■ **Task statement**
The answer should be each line from the entries below that has the word "EBUSY" in it.

■ **Stored data**
(** A host call made by code that keeps some more state [X] of its own, and an
    update of that state. *)
Definition zoom {S T A} (get : S -> T) (put : T -> S -> S) (c : M T A) : M S A :=
  fun s => let '(r, t) := c (get s) in (r, put t s).
Definition on_host {X A} (c : IO A) : M (host * X) A := zoom fst (fun h s => (h, s.2)) c.
Definition on_mem {X} (f : X -> X) : M (host * X) unit := modify (fun s => (s.1, f s.2)).

Section Calls.
Context {E : Env}.

(** The stamp of an entry made at [z]. *)
Definition new_stamp (z : Z) : stamp := Stamp z proc_uid proc_gid z.

Definition fresh_uuid : IO string := fun h =>
  (Ok (uuid_v4 (h_uuid h)), Host (h_tree h) (h_clock h) (S (h_uuid h)) (h_gone h)).

(** [Path::symlink_metadata] *)
Definition symlink_metadata (p : path) : IO node :=
  let* t := get_tree in
  match t !! p with
  | Some n => ret n
  | None => io_error (missing t p)
  end.

(** Following a trailing symbolic link, at most [fuel] times. *)
Fixpoint normalize (acc : path) (cs : path) : path :=
  match cs with
  | [] => acc
  | c :: cs' => if bool_decide (c = "..") then normalize (parent acc) cs' else normalize (acc ++ [c]) cs'
  end.
Definition link_dest (p : path) (target : string) : path :=
  normalize (if starts_with "/" target then [] else parent p) (comps target).
Fixpoint follow (fuel : nat) (t : tree) (p : path) : res errno (path * nat) :=
  match t !! p with
  | Some (Node (KSymlink target) _ _ _) =>
      match fuel with
      | O => Err ELOOP
      | S f => follow f t (link_dest p target)
      end
  | _ => Ok (p, fuel)
  end.
Definition max_links : nat := 40.
Definition real_path (p : path) : IO path :=
  let* t := get_tree in
  match follow max_links t p with
  | Ok (q, _) => ret q
  | Err e => io_error e
  end.

(** A path with every component resolved, as the kernel walks it; at most
    [links] links on the way. *)
Fixpoint resolve_links (links : nat) (t : tree) : path -> path -> res errno path :=
  fix walk (at_ rest : path) {struct rest} : res errno path :=
    match rest with
    | [] => Ok at_
    | c :: rest' =>
        if bool_decide (c = "..") then walk (parent at_) rest'
        else
          match t !! (at_ ++ [c]) with
          | None => Err ENOENT
          | Some n =>
              match n_kind n, links with
              | KDir, _ => walk (at_ ++ [c]) rest'
              | KSymlink _, O => Err ELOOP
              | KSymlink target, S l =>
                  resolve_links l t (if starts_with "/" target then [] else at_) (comps target ++ rest')
              | _, _ => match rest' with [] => Ok (at_ ++ [c]) | _ => Err ENOTDIR end
              end
          end
    end.

(** [fs::canonicalize] *)
Definition canonicalize (p : path) : IO path :=
  let* t := get_tree in
  match resolve_links max_links t [] p with
  | Ok q => ret q
  | Err e => io_error e
  end.

(** A call that does not follow a trailing link, on a path that may lead through
    links. *)
Definition through {A} (p : path) (c : path -> IO A) : IO A :=
  match p with
  | [] => c []
  | _ => let* dir := canonicalize (parent p) in c (dir ++ [file_name p])
  end.

Arguments resolve_links : simpl never.
Arguments follow : simpl never.
Arguments retire : simpl never.

(** [Path::metadata], [Path::exists] and [Path::is_dir] follow links. *)
Definition metadata (p : path) : IO node := let* q := real_path p in symlink_metadata q.
Definition exists_ (p : path) : IO bool := let* r := attempt (metadata p) in ret (is_ok r).
Definition is_dir_path (p : path) : IO bool :=
  let* r := attempt (metadata p) in
  ret (match r with Ok n => is_dir n | Err _ => false end).

(** The directory that holds [p] must exist before an entry is made in it. *)
Definition need_parent (p : path) : IO unit :=
  let* n := symlink_metadata (parent p) in
  if is_dir n then ret tt else io_error ENOTDIR.

Definition insert_entry (p : path) (n : node) : IO unit :=
  let* t := get_tree in
  let* z := now in
  put_tree (bump z p (<[p := n]> t)).

(** [fs::create_dir_all] *)
Fixpoint mkdirs (z : Z) (t : tree) (base rest : path) : res errno tree :=
  match rest with
  | [] => Ok t
  | c :: rest' =>
      let q := base ++ [c] in
      match t !! q with
      | None => mkdirs z (bump z q (<[q := Node KDir 493 z (new_stamp z)]> t)) q rest'
      | Some n =>
          if is_dir n then mkdirs z t q rest'
          else match rest' with
               | [] => match follow max_links t q with
                       | Ok (d, _) => if match t !! d with Some m => is_dir m | None => false end
                                      then Ok t else Err EEXIST
                       | Err _ => Err EEXIST
                       end
               | _ => Err ENOTDIR
               end
      end
  end.
Definition create_dir_all (p : path) : IO unit :=
  let* t := get_tree in
  let* z := now in
  match mkdirs z t [] p with
  | Ok t' => put_tree t'
  | Err e => io_error e
  end.

(** [fs::remove_file] (unlink) *)
Definition remove_file_call (p : path) : IO unit :=
  let* n := symlink_metadata p in
  if is_dir n then io_error EISDIR
  else let* t := get_tree in
       let* z := now in
       put_tree (bump z p (delete p t)).

(** [fs::remove_dir] *)
Definition remove_dir (p : path) : IO unit :=
  let* n := symlink_metadata p in
  let* t := get_tree in
  let* z := now in
  if negb (is_dir n) then io_error ENOTDIR
  else if bool_decide (p = []) then io_error EBUSY
  else if bool_decide (children t p = ∅) then put_tree (bump z p (delete p t))
  else io_error ENOTEMPTY.

(** [fs::remove_dir_all]: a directory with all it holds, or just a link. *)
Definition remove_dir_all_call (p : path) : IO unit :=
  let* n := symlink_metadata p in
  let* t := get_tree in
  let* z := now in
  if bool_decide (p = []) then io_error EBUSY
  else if is_dir n then put_tree (bump z p (prune p t))
  else if is_symlink n then put_tree (bump z p (delete p t))
  else io_error ENOTDIR.

(** [fs::rename] *)
Definition rename (a b : path) : IO unit :=
  let* n := symlink_metadata a in
  do* need_parent b;
  let* t := get_tree in
  let* z := now in
  if bool_decide (a = b) then ret tt
  else if under a b then io_error EINVAL
  else
    let clash :=
      match t !! b with
      | None => None
      | Some m =>
          if is_dir m then
            if is_dir n then
              if bool_decide (children t b = ∅) then None else Some ENOTEMPTY
            else Some EISDIR
          else if is_dir n then Some ENOTDIR else None
      end in
    match clash with
    | Some e => io_error e
    | None => put_tree (bump z a (bump z b (move a b t)))
    end.

(** [fs::read_dir]: the names in it, in the order the system gives. *)
Definition read_dir (p : path) : IO (list string) :=
  let* q := real_path p in
  let* n := symlink_metadata q in
  let* t := get_tree in
  if is_dir n then ret (set_order (children t q)) else io_error ENOTDIR.

(** [fs::read] *)
Definition read (p : path) : IO bytes :=
  let* n := metadata p in
  match n_kind n with
  | KFile d => ret d
  | KDir => io_error EISDIR
  | _ => io_error EINVAL
  end.

(** Opening [p] for writing, creating it when it is not there: where the
    data goes, and the node it replaces. *)
Definition open_write (p : path) : IO (path * option node) :=
  let* q := real_path p in
  let* t := get_tree in
  match t !! q with
  | Some n => if is_dir n then io_error EISDIR else ret (q, Some n)
  | None => do* need_parent q; ret (q, None)
  end.

Definition store_file (q : path) (old : option node) (d : bytes) : IO unit :=
  let* t := get_tree in
  let* z := now in
  match old with
  | Some n => put_tree (<[q := Node (KFile d) (n_mode n) z (n_stamp n)]> t)
  | None => put_tree (bump z q (<[q := Node (KFile d) 420 z (new_stamp z)]> t))
  end.

Definition node_data (o : option node) : bytes :=
  match o with Some (Node (KFile d) _ _ _) => d | _ => [] end.

(** [fs::write]; [File::create] is [write p []]. *)
Definition write (p : path) (d : bytes) : IO unit :=
  let* (q, old) := open_write p in store_file q old d.

(** Opening with [append(true)] and writing [d]. *)
Definition append (p : path) (d : bytes) : IO unit :=
  let* (q, old) := open_write p in store_file q old (node_data old ++ d).

(** [fs::copy]: the data and the permission bits. *)
Definition copy (a b : path) : IO Z :=
  let* n := metadata a in
  match n_kind n with
  | KFile d =>
      let* (q, old) := open_write b in
      do* store_file q old d;
      let* t := get_tree in
      do* modify (fun h => Host (alter (set_mode (n_mode n)) q t) (h_clock h) (h_uuid h) (h_gone h));
      ret (Z.of_nat (length d))
  | _ => io_error EINVAL
  end.

(** [std::os::unix::fs::symlink] *)
Definition symlink (target : string) (p : path) : IO unit :=
  let* t := get_tree in
  let* z := now in
  match t !! p with
  | Some _ => io_error EEXIST
  | None => do* need_parent p; insert_entry p (Node (KSymlink target) 511 z (new_stamp z))
  end.

(** [fs::read_link] *)
Definition read_link (p : path) : IO string :=
  let* n := symlink_metadata p in
  match n_kind n with KSymlink t => ret t | _ => io_error EINVAL end.

(** [fs::set_permissions] *)
Definition set_permissions (p : path) (mode : Z) : IO unit :=
  let* q := real_path p in
  let* n := symlink_metadata q in
  modify (fun h => Host (alter (set_mode mode) q (h_tree h)) (h_clock h) (h_uuid h) (h_gone h)).

(** Seek to [off] and write [d]: what a file's bytes become. *)
Definition splice (off : nat) (d old : bytes) : bytes :=
  match d with
  | [] => old
  | _ => take off (old ++ replicate (off - length old) Ascii.zero) ++ d ++ drop (off + length d) old
  end.

(** [File::set_len] *)
Definition resize_bytes (len : nat) (old : bytes) : bytes :=
  take len (old ++ replicate (len - length old) Ascii.zero).
Definition set_len (p : path) (len : Z) : IO unit :=
  let* q := real_path p in
  let* n := symlink_metadata q in
  match n_kind n with
  | KFile d => store_file q (Some n) (resize_bytes (Z.to_nat len) d)
  | _ => io_error EINVAL
  end.

(** ** storage.rs *)

Definition ensure_parent_dirs (p : path) : IO unit :=
  match p with [] => ret tt | _ => create_dir_all (parent p) end.

Definition copy_file (src dst : path) : IO unit :=
  do* ensure_parent_dirs dst;
  let* _ := copy src dst in
  ret tt.

Definition copy_entry (src dst : path) : IO unit :=
  do* ensure_parent_dirs dst;
  let* meta := symlink_metadata src in
  if is_symlink meta then
    let* target := read_link src in
    let* _ := attempt (remove_file_call dst) in
    symlink target dst
  else
    let* _ := copy src dst in
    ret tt.

Definition read_file (p : path) : IO bytes := read p.

Definition write_file (p : path) (data : bytes) : IO unit :=
  do* ensure_parent_dirs p;
  write p data.

Definition file_size (p : path) : IO Z := let* n := metadata p in ret (node_len n).

Definition remove_file (p : path) : IO unit :=
  let* e := exists_ p in
  if e then remove_file_call p else ret tt.

Definition remove_dir_all (p : path) : IO unit :=
  let* e := exists_ p in
  if e then remove_dir_all_call p else ret tt.

(** ** branch.rs: entries of the branch store *)

(** Enough for any recursion over the directories of a tree. *)
Definition tree_fuel (t : tree) : nat := S (size t).

Definition owner_rwx : Z := 448. (* 0o700 *)

Definition add_owner_rwx_if_dir (p : path) : IO (option Z) :=
  let* meta := symlink_metadata p in
  if negb (is_dir meta) then ret None
  else
    let mode := n_mode meta in
    if bool_decide (Z.land mode owner_rwx = owner_rwx) then ret None
    else
      do* set_permissions p (Z.lor mode owner_rwx);
      ret (Some mode).

(** [StoreDirModeGuard]: its construction and its drop. *)
Record StoreDirModeGuard := { guard_path : path; original_mode : option Z }.
Definition guard_new (p : path) : IO StoreDirModeGuard :=
  let* m := add_owner_rwx_if_dir p in
  ret {| guard_path := p; original_mode := m |}.
Definition guard_drop (g : StoreDirModeGuard) : IO unit :=
  match original_mode g with
  | Some mode => let* _ := attempt (set_permissions (guard_path g) mode) in ret tt
  | None => ret tt
  end.

(** Work done while a guard is held; the guard is dropped on every exit. *)
Definition with_guard {A} (p : path) (body : IO A) : IO A :=
  let* g := guard_new p in
  let* r := attempt body in
  do* guard_drop g;
  of_res r.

■ **Result of this task**
  else if bool_decide (p = []) then io_error EBUSY
  if bool_decide (p = []) then io_error EBUSY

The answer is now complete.